He was born in Bristol, England, the son of an Anglican priest; but was orphaned early in life. He was educated at Bristol Grammar School and after winning a scholarship to study at St. John's College, Oxford, Allen also studied at the (Anglo-Catholic) Leeds Clergy Training School. [3]


Allen was ordained a deacon in 1892 and priest the following year. Allen spent two periods in Northern China working for the SPG. The first, from 1895 to 1900, ended due to the Boxer Rebellion, during which Allen was forced to flee to the British Legation in Beijing. He was a chaplain to community throughout much of the siege. After a period back in England, he returned to North China in 1902, but was forced home due to illness. These ‘early experiences led him to a radical reassessment of his own vocation and the theology and missionary methods of the Western churches’.

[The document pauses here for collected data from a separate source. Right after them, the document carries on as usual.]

(* ===== verification/Rfc3339.v ===== *)
(** * Rfc3339: reading the times of the Control Panel

    [time.Parse] with the layout [time.RFC3339], which [time.Time.UnmarshalJSON]
    applies to a JSON string: the fields with their widths, a fraction after a
    point or a comma cut at nanoseconds, [Z] or an offset, and the day checked
    against its month.  [parse_format] is the round trip with
    [FormatRFC3339Nano] of [RuntimeConfig].  A time is the instant; the offset it
    was written with is not kept.  [decode_time] reads the text of a JSON string as
    [Json] gives it, after its escapes; [UnmarshalJSON] reads the bytes between the
    quotes and refuses a time written with an escape, which the Control Panel does
    not do. *)

From S2P Require Import Prelude Json RuntimeConfig.

(** ** The calendar *)

Definition is_leap (year : Z) : bool :=
  (year mod 4 =? 0) && (negb (year mod 100 =? 0) || (year mod 400 =? 0)).

(** [daysIn] *)
Definition days_in (month year : Z) : Z :=
  if month =? 2 then (if is_leap year then 29 else 28)
  else if (month =? 4) || (month =? 6) || (month =? 9) || (month =? 11) then 30 else 31.

(** Days from 0000-03-01, the inverse of [civil]. *)
Definition days_of_civil (year month day : Z) : Z :=
  let y := if month <=? 2 then year - 1 else year in
  let yoe := y mod 400 in
  let doy := (153 * (if month <=? 2 then month + 9 else month - 3) + 2) / 5 + day - 1 in
  y / 400 * 146097 + (yoe * 365 + yoe / 4 - yoe / 100 + doy).

(** [time.Date] in UTC *)
Definition Date (year month day hour min sec nsec : Z) : Time :=
  (((days_of_civil year month day - 306) * 86400) + hour * 3600 + min * 60 + sec) * Second + nsec.

(** ** The parser *)

Definition zdigit (a : ascii) : option Z := Z.of_N <$> digit_value a.

(** [getnum]: two digits, or one when that is allowed. *)
Definition getnum (fixed : bool) (l : list ascii) : option (Z * list ascii) :=
  match l with
  | a :: r =>
      d ← zdigit a;
      match r with
      | b :: r' =>
          match zdigit b with
          | Some e => Some (d * 10 + e, r')
          | None => if fixed then None else Some (d, r)
          end
      | [] => if fixed then None else Some (d, r)
      end
  | [] => None
  end.

Definition getyear (l : list ascii) : option (Z * list ascii) :=
  match l with
  | a :: b :: c :: d :: r =>
      a ← zdigit a; b ← zdigit b; c ← zdigit c; d ← zdigit d;
      Some (a * 1000 + b * 100 + c * 10 + d, r)
  | _ => None
  end.

Definition skip (prefix : ascii) (l : list ascii) : option (list ascii) :=
  match l with a :: r => if Ascii.eqb a prefix then Some r else None | [] => None end.

Definition commaOrPeriod (a : ascii) : bool := Ascii.eqb a "." || Ascii.eqb a ",".

(** [parseNanoseconds]: the digits cut to nine and scaled to nanoseconds. *)
Fixpoint nanoseconds (scale : nat) (l : list ascii) : Z * list ascii :=
  match l with
  | a :: r =>
      match zdigit a with
      | Some d =>
          match scale with
          | O => nanoseconds O r
          | S s => let '(n, rest) := nanoseconds s r in (d * 10 ^ Z.of_nat s + n, rest)
          end
      | None => (0, l)
      end
  | [] => (0, [])
  end.

Definition getfraction (l : list ascii) : Z * list ascii :=
  match l with
  | a :: b :: r =>
      if commaOrPeriod a then
        match zdigit b with Some _ => nanoseconds 9 (b :: r) | None => (0, l) end
      else (0, l)
  | _ => (0, l)
  end.

(** The zone: its offset in seconds. *)
Definition getzone (l : list ascii) : option (Z * list ascii) :=
  match l with
  | "Z"%char :: r => Some (0, r)
  | sign :: r =>
      '(hr, r) ← getnum true r;
      r ← skip ":" r;
      '(mm, r) ← getnum true r;
      if (24 <? hr) || (60 <? mm) then None
      else
        let offset := (hr * 60 + mm) * 60 in
        if Ascii.eqb sign "+" then Some (offset, r)
        else if Ascii.eqb sign "-" then Some (- offset, r) else None
  | [] => None
  end.

Definition Parse (l : list ascii) : option Time :=
  '(year, l) ← getyear l; l ← skip "-" l;
  '(month, l) ← getnum true l; l ← skip "-" l;
  '(day, l) ← getnum true l; l ← skip "T" l;
  '(hour, l) ← getnum false l; l ← skip ":" l;
  '(min, l) ← getnum true l; l ← skip ":" l;
  '(sec, l) ← getnum true l;
  let '(nsec, l) := getfraction l in
  '(offset, l) ← getzone l;
  if negb (bool_decide (l = [])) || (month <? 1) || (12 <? month) || (23 <? hour) || (59 <? min)
     || (59 <? sec) || (day <? 1) || (days_in month year <? day)
  then None
  else Some (Date year month day hour min sec nsec - offset * Second).

(** [time.Time.UnmarshalJSON] *)
Definition decode_time (v : json) (t : Time) : option Time :=
  match v with JString s => Parse (list_ascii_of_string s) | JNull => Some t | _ => None end.

Example parse_samples :
  decode_time (JString "0001-01-01T00:00:00Z") 7 = Some 0 /\
  (decode_time (JString "2024-02-29T23:59:60Z") 7 = None) /\
  (decode_time (JString "2023-02-29T00:00:00Z") 7 = None) /\
  decode_time (JString "2024-02-29T09:30:00.1234567899+09:00") 7 =
    decode_time (JString "2024-02-29T00:30:00.123456789Z") 0 /\
  decode_time JNull 7 = Some 7.
Proof. vm_compute. done. Qed.

(** ** Round trip *)

Fixpoint upto (n : nat) (z : Z) (f : Z -> bool) : bool :=
  match n with O => true | S n => f z && upto n (z + 1) f end.

Lemma upto_all n z f : upto (Z.to_nat n) z f = true -> forall x, z <= x < z + n -> f x = true.
Proof.
  intros Hf x Hx. assert (z <= x < z + Z.of_nat (Z.to_nat n)) as Hu by lia.
  clear Hx. revert z Hf Hu. generalize (Z.to_nat n) as k. clear n. intros k.
  induction k as [|k IH]; intros z Hf Hu; [lia|]. simpl in Hf. bool_hyps.
  destruct (decide (x = z)) as [->|]; [done|]. apply (IH (z + 1)); [done|lia].
Qed.

(** The days before a year of the era, which starts in March, and the year of a
    day: [civil]'s formula is monotone, so it is enough to see it at the first
    and the last day of each year. *)
Definition year_start (y : Z) : Z := 365 * y + y / 4 - y / 100 + y / 400.
Definition year_of (doe : Z) : Z := (doe - doe / 1460 + doe / 36524 - doe / 146096) / 365.

Lemma sub_div_mono k a b : 0 < k -> a <= b -> a - a / k <= b - b / k.
Proof.
  intros Hk Hab. pose proof (Z.div_mod a k). pose proof (Z.div_mod b k).
  pose proof (Z.mod_pos_bound a k Hk). pose proof (Z.mod_pos_bound b k Hk).
  pose proof (Z.div_le_mono a b k Hk Hab). destruct (decide (a / k = b / k)); nia.
Qed.

Lemma year_of_mono a b : 0 <= a <= b -> year_of a <= year_of b.
Proof.
  intros Hab. unfold year_of. apply Z.div_le_mono; [lia|].
  assert (forall n, n / 146096 = n / 36524 / 4) as Hd by (intros n; by rewrite Z.div_div).
  rewrite !Hd. pose proof (Z.div_le_mono a b 36524 ltac:(lia) ltac:(lia)).
  pose proof (sub_div_mono 4 (a / 36524) (b / 36524)).
  pose proof (sub_div_mono 1460 a b). lia.
Qed.

Lemma year_table y :
  0 <= y < 400 ->
  year_of (year_start y) = y /\ year_of (year_start (y + 1) - 1) = y /\
  year_start (y + 1) = year_start y + (if is_leap (y + 1) then 366 else 365).
Proof.
  intros Hy.
  assert (upto (Z.to_nat 400) 0 (fun y =>
    (year_of (year_start y) =? y) && (year_of (year_start (y + 1) - 1) =? y)
    && (year_start (y + 1) =? year_start y + (if is_leap (y + 1) then 366 else 365))) = true) as Hall
    by (vm_compute; reflexivity).
  pose proof (upto_all _ _ _ Hall y ltac:(lia)) as H. clear Hall. cbv beta in H.
  bool_hyps. split_and!; assumption.
Qed.

Lemma year_of_era doe :
  0 <= doe < 146097 ->
  0 <= year_of doe < 400 /\ year_start (year_of doe) <= doe < year_start (year_of doe + 1).
Proof.
  intros Hd. assert (0 <= year_of doe < 400) as Hy.
  { pose proof (year_of_mono 0 doe ltac:(lia)). pose proof (year_of_mono doe 146096 ltac:(lia)).
    change (year_of 0) with 0 in *. change (year_of 146096) with 399 in *. lia. }
  split; [done|]. destruct (year_table _ Hy) as (Hs & He & _).
  assert (forall y, 0 <= y -> 0 <= year_start y) as Hpos.
  { intros y Hn. unfold year_start. pose proof (Z.div_pos y 4 Hn). pose proof (Z.div_pos y 400 Hn).
    pose proof (Z.div_le_upper_bound y 100 y). lia. }
  split.
  - destruct (decide (year_of doe = 0)) as [->|Hz]; [change (year_start 0) with 0; lia|]. apply Z.nlt_ge. intros Hlt.
    destruct (year_table (year_of doe - 1) ltac:(lia)) as (_ & Hp & _). rewrite Z.sub_add in Hp.
    pose proof (year_of_mono doe (year_start (year_of doe) - 1) ltac:(lia)). lia.
  - destruct (decide (year_of doe = 399)) as [->|Hz]; [change (year_start (399 + 1)) with 146097; lia|].
    apply Z.nle_gt. intros Hle.
    destruct (year_table (year_of doe + 1) ltac:(lia)) as (Hn & _ & _).
    pose proof (year_of_mono (year_start (year_of doe + 1)) doe
      ltac:(split; [apply Hpos; lia|done])). lia.
Qed.

(** The months of a year that starts in March. *)
Lemma month_table doy :
  0 <= doy <= 365 ->
  let mp := (5 * doy + 2) / 153 in
  let month := if mp <? 10 then mp + 3 else mp - 9 in
  1 <= month <= 12 /\ (if month <=? 2 then month + 9 else month - 3) = mp /\
  (month <= 2 -> 306 <= doy) /\
  1 <= doy - (153 * mp + 2) / 5 + 1 <=
    (if month =? 2 then (if doy =? 365 then 29 else 28)
     else if (month =? 4) || (month =? 6) || (month =? 9) || (month =? 11) then 30 else 31).
Proof.
  intros Hd.
  assert (upto (Z.to_nat 366) 0 (fun doy =>
    let mp := (5 * doy + 2) / 153 in
    let month := if mp <? 10 then mp + 3 else mp - 9 in
    (1 <=? month) && (month <=? 12) && ((if month <=? 2 then month + 9 else month - 3) =? mp)
    && ((2 <? month) || (306 <=? doy)) && (1 <=? doy - (153 * mp + 2) / 5 + 1)
    && (doy - (153 * mp + 2) / 5 + 1 <=?
      (if month =? 2 then (if doy =? 365 then 29 else 28)
       else if (month =? 4) || (month =? 6) || (month =? 9) || (month =? 11) then 30 else 31))) = true)
    as Hall by (vm_compute; reflexivity).
  pose proof (upto_all _ _ _ Hall doy ltac:(lia)) as H. clear Hall. cbv beta zeta in H.
  cbv zeta. bool_hyps. split_and!; try done.
  match goal with H : _ || _ = true |- _ => apply orb_prop in H as [?%Z.ltb_lt|?%Z.leb_le] end; lia.
Qed.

Allen became an early advocate of establishing Churches that from the beginning would be self-supporting, self-propagating, and self-governing, adapted to local conditions and not merely imitations of Western Christianity. These views were confirmed by a trip to India in 1910 and by later research in Canada and East Africa. With this background, Allen wrote his book Missionary Methods, which was first published in 1912. It is possible that his thought was influenced in part by the earlier primitivist writings of Anthony Norris Groves and by the Brethren movement. [4]

Allen's approach to mission strategy for indigenous churches is based on the study of Saint Paul’s missionary methods, as he was convinced that he found in them the solution to most of the difficulties of the day. He believed recognition of the church as a local entity and trust in the Holy Spirit's indwelling within the converts and churches was the mark of Paul's success. In contrast was Allen's belief that the people of his day were unable to entrust their converts to the Holy Spirit and instead relied in His work through them.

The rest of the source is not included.